Жил он в старом шестиэтажном доме довольно комфортабельного и приличного вида. Они прошли, не останавливаясь, мимо консьержки и поднялись на третий этаж. Пап открыл дверь слева.
Квартира его состояла из столовой, спальни и кухни, не считая кладовой, где комиссар не без удивления увидел ванну. Обстановка была хоть и не вполне современной, но значительно менее старой, чем на набережной Вальми. В квартире царила идеальная чистота.
– У вас есть прислуга? – с удавлением спросил Мегрэ.
– Нет.
– Вы сами убираете квартиру?
Пап не мог сдержать удовлетворенной улыбки, гордясь своим жилищем.
– И консьержка никогда не поднимается помочь вам?
За кухонным окном был подвешен шкафчик, набитый съестными припасами.
– Вы и готовите себе сами?
– Всегда.
В столовой над комодом висела увеличенная фотография г-жи Калас в позолоченной раме, какие встречаются в большинстве небогатых буржуазных семей; она придавала квартире уютный семейный вид.
Вспомнив, что на набережной Вальми не было ни единой фотографии, Мегрэ спросил:
– Откуда у вас это фото?
– Я сам его сделал своим аппаратом и отнес увеличить на бульвар Сен-Мартен.

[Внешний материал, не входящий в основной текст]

Lemma QuotaFromDecimal_spec_witness :
  QuotaFromDecimal (7 # 2)%Q = 4 ∧ QuotaFromDecimal (7 # 2)%Q = clampQuota (Qround_away (7 # 2)).
Proof. split; [by vm_compute|]. exact (QuotaFromDecimal_spec (7 # 2)%Q). Defined.
(** The selection fills in the candidates and the chosen channel; the relay loop
    writes the lease state, the counters and the final error. *)
Record RouteDecision := MkDecision {
  rd_RequestID : string; rd_RouteSource : RouteSource; rd_ConfigurationVersion : Z; rd_RequestModel : string;
  rd_ActualModel : string; rd_LabSlug : string; rd_CatalogVersion : string; rd_SnapshotVersion : Z;
  rd_ScoringMode : string; rd_DynamicScoreApplied : bool; rd_StaticPreferredChannelID : Z; rd_ScoredPreferredChannelID : Z;
  rd_Candidates : list RouteDecisionCandidate; rd_SelectedChannelID : Z; rd_RetryAttempt : Z; rd_SameResourceRetry : Z;
  rd_FailoverAttempt : Z; rd_LeaseState : string; rd_FinalError : string; rd_GeneratedAt : Z
}.
#[global] Instance eta_Decision : Eta RouteDecision := λ d,
  MkDecision (rd_RequestID d) (rd_RouteSource d) (rd_ConfigurationVersion d) (rd_RequestModel d) (rd_ActualModel d) (rd_LabSlug d)
    (rd_CatalogVersion d) (rd_SnapshotVersion d) (rd_ScoringMode d) (rd_DynamicScoreApplied d) (rd_StaticPreferredChannelID d)
    (rd_ScoredPreferredChannelID d) (rd_Candidates d) (rd_SelectedChannelID d) (rd_RetryAttempt d) (rd_SameResourceRetry d)
    (rd_FailoverAttempt d) (rd_LeaseState d) (rd_FinalError d) (rd_GeneratedAt d).

Definition NewRouteDecision (requestID : string) (source : RouteSource) (model : string) (configurationVersion nowMilli : Z) : RouteDecision :=
  MkDecision requestID source configurationVersion model "" "" "" 0 "" false 0 0 [] 0 0 0 0 "" "" nowMilli.

Definition SetFinalError (d : RouteDecision) (class : string) : RouteDecision :=
  if bool_decide (class = "") then d else d <| rd_FinalError := class |>.

Record RouteSelectionInput := MkSelectionInput {
  in_SourceInput : RouteSourceInput; in_ManualGroupEnabled : bool; in_ManualLoadBalance : bool;
  in_ManualCandidates : list RouteSelectionCandidate; in_AutoCandidates : list RouteSelectionCandidate;
  in_TopK : Z; in_ConfigurationVersion : Z; in_RequestID : string; in_RequestModel : string; in_DynamicScoringEnabled : bool
}.

(** ** Scores *)

Definition f64 (z : Z) : float64 := binary_normalize 53 1024 z 0 false.
Definition fadd : float64 → float64 → float64 := SFadd 53 1024.
Definition fsub : float64 → float64 → float64 := SFsub 53 1024.
Definition fdiv : float64 → float64 → float64 := SFdiv 53 1024.
Definition f_half : float64 := fdiv (f64 1) (f64 2).

Definition unknownRouteMetricScore : float64 := f_half.

Definition clamp01 (value : float64) : float64 :=
  if SFltb value (f64 0) then f64 0 else if SFltb (f64 1) value then f64 1 else value.

Definition inverseLatencyScore (latency : float64) : float64 :=
  if SFleb latency (f64 0) then f64 1 else clamp01 (fdiv (f64 1000) (fadd (f64 1000) latency)).

Definition scoreRouteCandidate (c : RouteScoreCandidate) (maxWeight : Z) : RouteScoreBreakdown :=
  let weightScore := fdiv (f64 (Z.max (rs_Weight c) 0)) (f64 maxWeight) in
  let errorScore := if rs_ErrorRateKnown c then clamp01 (fsub (f64 1) (rs_ErrorRate c)) else unknownRouteMetricScore in
  let latencyScore := if rs_LatencyKnown c then inverseLatencyScore (rs_LatencyMS c) else unknownRouteMetricScore in
  let ttftScore := if rs_TTFTKnown c then inverseLatencyScore (rs_TTFTMS c) else unknownRouteMetricScore in
  let rateLimitScore := if rs_RateLimitKnown c then clamp01 (rs_RateLimitHeadroom c) else unknownRouteMetricScore in
  let quotaScore := if rs_QuotaKnown c then clamp01 (rs_QuotaHeadroom c) else unknownRouteMetricScore in
  let stickyScore := if rs_Sticky c then f64 1 else f64 0 in
  MkBreakdown (rs_Priority c) weightScore errorScore (rs_ErrorRateKnown c) latencyScore (rs_LatencyKnown c) ttftScore (rs_TTFTKnown c)
    rateLimitScore (rs_RateLimitKnown c) quotaScore (rs_QuotaKnown c) (f64 1) stickyScore
    (fadd (fadd (fadd (fadd (fadd (fadd (fadd weightScore errorScore) latencyScore) ttftScore) rateLimitScore) quotaScore) (f64 1)) stickyScore).

Definition scored_less (left right : ScoredRouteCandidate) : bool :=
  let lt := rb_Total (sr_Breakdown left) in
  let rt := rb_Total (sr_Breakdown right) in
  if negb (SFeqb lt rt) then SFltb rt lt else rs_ChannelID (sr_Candidate left) <? rs_ChannelID (sr_Candidate right).

(** The loop that splits the usable candidates into layers; a priority is
    listed when its layer is new. *)
Definition add_to_layer (st : gmap Z (list RouteScoreCandidate) * list Z) (c : RouteScoreCandidate) : gmap Z (list RouteScoreCandidate) * list Z :=
  if negb (rs_HealthUsable c) then st else
  let '(layers, priorities) := st in
  (<[rs_Priority c := default [] (layers !! rs_Priority c) ++ [c]]> layers,
   match layers !! rs_Priority c with Some _ => priorities | None => priorities ++ [rs_Priority c] end).

(** The largest weight of a layer, at least 1. *)
Definition max_weight (layer : list RouteScoreCandidate) : Z :=
  let m := foldl (λ m c, if m <? rs_Weight c then rs_Weight c else m) 0 layer in
  if m <=? 0 then 1 else m.

Definition score_layer (layer : list RouteScoreCandidate) : list ScoredRouteCandidate :=
  SliceStable scored_less ((λ c, MkScored c (scoreRouteCandidate c (max_weight layer))) <$> layer).

Definition ScoreRouteCandidates (candidates : list RouteScoreCandidate) : list ScoredRouteCandidate :=
  let '(layers, priorities) := foldl add_to_layer (∅, []) candidates in
  let priorities := SliceStable (λ a b, b <? a) priorities in
  concat ((λ p, score_layer (default [] (layers !! p))) <$> priorities).

Definition TopKRouteCandidates (candidates : list RouteScoreCandidate) (k : Z) : list ScoredRouteCandidate :=
  let k := if (k <=? 0) || (3 <? k) then 3 else k in
  let scored := ScoreRouteCandidates candidates in
  if k <? Z.of_nat (length scored) then take (Z.to_nat k) scored else scored.

(** ** Orders without scores *)

Definition manual_less (loadBalance : bool) (a b : RouteScoreCandidate) : bool :=
  if negb (rs_Position a =? rs_Position b) then rs_Position a <? rs_Position b
  else if loadBalance && negb (rs_Weight a =? rs_Weight b) then rs_Weight b <? rs_Weight a
  else rs_ChannelID a <? rs_ChannelID b.

Definition OrderManualRouteCandidates (candidates : list RouteScoreCandidate) (loadBalance : bool) : list RouteScoreCandidate :=
  SliceStable (manual_less loadBalance) candidates.

Definition priority_less (a b : RouteScoreCandidate) : bool :=
  if negb (rs_Priority a =? rs_Priority b) then rs_Priority b <? rs_Priority a else rs_ChannelID a <? rs_ChannelID b.

Definition StaticPriorityLayer (candidates : list RouteScoreCandidate) : list RouteScoreCandidate :=
  SliceStable priority_less (filter (λ c, rs_HealthUsable c = true) candidates).

(** ** The weighted first attempt of a manual group *)

Definition u64 (z : Z) : Z := z mod 18446744073709551616.

(** [fnv.New64a] over the bytes of a string. *)
Definition fnv64a (s : string) : Z :=
  foldl (λ h b, u64 (Z.lxor h (Z.of_N (Ascii.N_of_ascii b)) * 1099511628211)) 14695981039346656037 (String.list_ascii_of_string s).

Fixpoint weighted_scan (bucket accumulated : Z) (index : nat) (candidates : list RouteScoreCandidate) : nat :=
  match candidates with
  | [] => 0
  | c :: candidates =>
      if rs_Weight c <=? 0 then weighted_scan bucket accumulated (S index) candidates else
      let accumulated := u64 (accumulated + rs_Weight c) in
      if bucket <? accumulated then index else weighted_scan bucket accumulated (S index) candidates
  end.

Definition weightedManualCandidateIndex (candidates : list RouteScoreCandidate) (requestID : string) : nat :=
  if (Z.of_nat (length candidates) <? 2) || bool_decide (requestID = "") then 0%nat else
  let total := foldl (λ t c, if 0 <? rs_Weight c then u64 (t + rs_Weight c) else t) 0 candidates in
  if total =? 0 then Z.to_nat (fnv64a requestID mod Z.of_nat (length candidates))
  else weighted_scan (fnv64a requestID mod total) 0 0 candidates.

(** The length of the first position layer of a non-empty list. *)
Fixpoint first_layer (position : Z) (candidates : list RouteScoreCandidate) : nat :=
  match candidates with
  | c :: candidates => if rs_Position c =? position then S (first_layer position candidates) else 0%nat
  | [] => 0%nat
  end.

Definition orderManualRouteCandidatesForSelection (candidates : list RouteScoreCandidate) (loadBalance : bool) (requestID : string) : list RouteScoreCandidate :=
  let ordered := OrderManualRouteCandidates candidates loadBalance in
  if negb loadBalance || (Z.of_nat (length ordered) <? 2) || bool_decide (requestID = "") then ordered else
  match ordered with
  | [] => []
  | first :: rest =>
      let firstLayerEnd := S (first_layer (rs_Position first) rest) in
      if (firstLayerEnd <? 2)%nat then ordered else
      let selectedIndex := weightedManualCandidateIndex (take firstLayerEnd ordered) requestID in
      match ordered !! selectedIndex with
      | Some selected => selected :: take selectedIndex ordered ++ drop (S selectedIndex) ordered
      | None => ordered
      end
  end.

(** ** Selection *)

Definition RouteCandidateFilterHealthUnavailable : string := "health_unavailable".
Definition RouteLeaseStateNotAttempted : string := "not_attempted".
Definition ErrRouteSelectionUnavailable : error := ErrNew "no eligible route candidate".

Definition normalizeRouteSelectionCandidates (candidates : list RouteSelectionCandidate) : list RouteSelectionCandidate :=
  (λ c, if bool_decide (sc_FilterReason c = "") && negb (sc_HealthUsable c)
        then c <| sc_FilterReason := RouteCandidateFilterHealthUnavailable |> else c) <$> candidates.

Fixpoint eligible_from (seen : gset Z) (candidates : list RouteSelectionCandidate) : list RouteSelectionCandidate :=
  match candidates with
  | [] => []
  | c :: candidates =>
      if (sc_ChannelID c <=? 0) || negb (bool_decide (sc_FilterReason c = "")) || negb (sc_HealthUsable c) then eligible_from seen candidates
      else if bool_decide (sc_ChannelID c ∈ seen) then eligible_from seen candidates
      else c :: eligible_from ({[ sc_ChannelID c ]} ∪ seen) candidates
  end.
Definition eligibleRouteSelectionCandidates (candidates : list RouteSelectionCandidate) : list RouteSelectionCandidate :=
  eligible_from ∅ candidates.

Definition normalizedRouteTopK (k : Z) : Z := if (k <=? 0) || (3 <? k) then 3 else k.

(** One round of the loop over the candidates; [seen] are the channels of the
    decision's candidates. *)
Definition append_decision_candidate (scores : gmap Z RouteScoreBreakdown) (ds : list RouteDecisionCandidate) (c : RouteSelectionCandidate) : list RouteDecisionCandidate :=
  if sc_ChannelID c <=? 0 then ds
  else if existsb (λ d, dc_ChannelID d =? sc_ChannelID c) ds
  then (λ d, if (dc_ChannelID d =? sc_ChannelID c) && bool_decide (dc_FilterReason d = "") then d <| dc_FilterReason := sc_FilterReason c |> else d) <$> ds
  else ds ++ [MkDecisionCandidate (sc_ChannelID c) (sc_RequestModel c) (sc_FilterReason c) (sc_Priority c) (sc_Position c) (sc_Weight c)
                (sc_SnapshotVersion c) (sc_HealthEpoch c) (sc_CatalogVersion c) (scores !! sc_ChannelID c) RouteLeaseStateNotAttempted].

Definition appendRouteDecisionCandidatesWithScores (decision : RouteDecision) (candidates : list RouteSelectionCandidate)
    (scores : list ScoredRouteCandidate) : RouteDecision :=
  let scoresByChannel := foldl (λ m s, <[rs_ChannelID (sr_Candidate s) := sr_Breakdown s]> m) ∅ scores in
  decision <| rd_Candidates ::= λ ds, foldl (append_decision_candidate scoresByChannel) ds candidates |>.

Definition appendRouteDecisionCandidates (decision : RouteDecision) (candidates : list RouteSelectionCandidate) : RouteDecision :=
  appendRouteDecisionCandidatesWithScores decision candidates [].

Фотоаппарат был в ящике комода. На маленьком столике в углу кладовой стояли стеклянные бачки и флаконы с химикалиями для проявления пленки.
– Вы увлекаетесь фотографией?
– Да. Особенно пейзажами.
Действительно, осматривая вещи, Мегрэ нашел множество снимков с видами Парижа и окрестностей. На многих были сняты канал и Сена. Пап, наверно, затратил немало часов, дожидаясь запечатленных им редких световых эффектов.
– Какой костюм вы надевали, когда ездили к сестре?
– Синий.
Пап имел три костюма, включая тот, что был сейчас на нем.
– Заберите их, – сказал Мегрэ Жюделю. – Туфли тоже.
Он присоединил туда же грязное белье, найденное в плетеной корзине.
Перед уходом Мегрэ вспомнил, что видел в комнате клетку со щеглом.
– Вы знаете кого-нибудь, кто согласится взять к себе птицу?
– Думаю, консьержка охотно это сделает.
Мегрэ захватил с собой клетку. К консьержке ему стучать не пришлось.
– Уж не собираетесь ли вы забрать его с собой? – гневно закричала эта особа.
Консьержка говорила не о щегле, а о своем жильце. Она узнала Жюделя, работавшего в этом квартале. Может быть, узнала также Мегрэ. И она читала газеты.
– Такого человека, самого лучшего в мире, обвинять в злодействе!
Консьержка была низенькая, смуглая, неопрятная. Голос ее звучал пронзительно. Казалось, она вот-вот вцепится в них, как кошка, настолько она разъярилась.
– Не могли бы вы некоторое время позаботиться о птице?